__TRY IT__. The listing below is to be output in its exact form.

__INFORMATION SUPPLIED__.
::::::::

(* ===== verification/ChatRoomsProps.v ===== *)
(** * The clients of a chat room: theorems

    The goroutines of the room streams and the posts are goroutines of the hub
    (its theorems hold of them), and each client is written the snapshot it
    subscribed with and then the events it received, in their order. *)

From S2P Require Import Prelude GoStd NetURL Wire Validation Reqctx Chat ChatProps ChatRooms.
From Stdlib Require Import Ascii.

Local Open Scope string_scope.
Local Open Scope list_scope.

(** What a handler has to write before it takes the next event. *)
Definition in_hand (pc : room_pc) : list chatEvent :=
  match pc with
  | ROpening rest | RSnapshot rest => rest
  | RWrite e => [e]
  | _ => []
  end.

(** Before the loops are left. *)
Definition streaming (pc : room_pc) : bool :=
  match pc with
  | ROpening _ | RSnapshot _ | RJoining _ | RForward | RWrite _ => true
  | _ => false
  end.

(** Before the unsubscription. *)
Definition listening (pc : room_pc) : bool :=
  streaming pc || match pc with RRefused | RLeaving => true | _ => false end.

(** What was published to a room before a view of it was taken. *)
Definition published_before (c : chat) (v : view) : list chatEvent :=
  room_log (v_room v) (take (v_from v) (log c)).

Definition written_ok (t : room_client) (received : list chatEvent) : Prop :=
  if streaming (rt_pc t)
  then rt_written t ++ in_hand (rt_pc t) = rt_history t ++ received
  else rt_written t `prefix_of` rt_history t ++ received.

Section Facts.
Context `{Unicode}.

(** ** The hub's own theorems apply *)

Lemma rooms_step_chat r r' : rooms_step r r' -> rtc any_step (rc_chat r) (rc_chat r').
Proof.
  intros Hst. destruct Hst; cbn; try apply rtc_refl; apply rtc_once.
  - exists LSubscribe. by eapply cs_subscribe.
  - exists LPublish. by eapply cs_publish.
  - exists LPublish. by eapply cs_publish.
  - exists LSend. rewrite insert_take_drop by (by eapply lookup_lt_Some).
    rewrite <- (take_drop_middle ps k (mkPublisher e (ch :: todo))) at 1 by done. by apply cs_send.
  - exists LSend. rewrite insert_take_drop by (by eapply lookup_lt_Some).
    rewrite <- (take_drop_middle ps k (mkPublisher e (ch :: todo))) at 1 by done.
    by apply cs_send_panics.
  - exists LUnsubscribe. by eapply cs_unsubscribe.
  - exists LUnsubscribe. by eapply cs_unsubscribe_panics.
  - exists LReceive. by apply cs_receive.
Qed.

::::::::

__ANSWER BOX__.
(* ===== verification/ChatRoomsProps.v ===== *)
(** * The clients of a chat room: theorems

    The goroutines of the room streams and the posts are goroutines of the hub
    (its theorems hold of them), and each client is written the snapshot it
    subscribed with and then the events it received, in their order. *)

From S2P Require Import Prelude GoStd NetURL Wire Validation Reqctx Chat ChatProps ChatRooms.
From Stdlib Require Import Ascii.

Local Open Scope string_scope.
Local Open Scope list_scope.

(** What a handler has to write before it takes the next event. *)
Definition in_hand (pc : room_pc) : list chatEvent :=
  match pc with
  | ROpening rest | RSnapshot rest => rest
  | RWrite e => [e]
  | _ => []
  end.

(** Before the loops are left. *)
Definition streaming (pc : room_pc) : bool :=
  match pc with
  | ROpening _ | RSnapshot _ | RJoining _ | RForward | RWrite _ => true
  | _ => false
  end.

(** Before the unsubscription. *)
Definition listening (pc : room_pc) : bool :=
  streaming pc || match pc with RRefused | RLeaving => true | _ => false end.

(** What was published to a room before a view of it was taken. *)
Definition published_before (c : chat) (v : view) : list chatEvent :=
  room_log (v_room v) (take (v_from v) (log c)).

Definition written_ok (t : room_client) (received : list chatEvent) : Prop :=
  if streaming (rt_pc t)
  then rt_written t ++ in_hand (rt_pc t) = rt_history t ++ received
  else rt_written t `prefix_of` rt_history t ++ received.

Section Facts.
Context `{Unicode}.

(** ** The hub's own theorems apply *)

Lemma rooms_step_chat r r' : rooms_step r r' -> rtc any_step (rc_chat r) (rc_chat r').
Proof.
  intros Hst. destruct Hst; cbn; try apply rtc_refl; apply rtc_once.
  - exists LSubscribe. by eapply cs_subscribe.
  - exists LPublish. by eapply cs_publish.
  - exists LPublish. by eapply cs_publish.
  - exists LSend. rewrite insert_take_drop by (by eapply lookup_lt_Some).
    rewrite <- (take_drop_middle ps k (mkPublisher e (ch :: todo))) at 1 by done. by apply cs_send.
  - exists LSend. rewrite insert_take_drop by (by eapply lookup_lt_Some).
    rewrite <- (take_drop_middle ps k (mkPublisher e (ch :: todo))) at 1 by done.
    by apply cs_send_panics.
  - exists LUnsubscribe. by eapply cs_unsubscribe.
  - exists LUnsubscribe. by eapply cs_unsubscribe_panics.
  - exists LReceive. by apply cs_receive.
Qed.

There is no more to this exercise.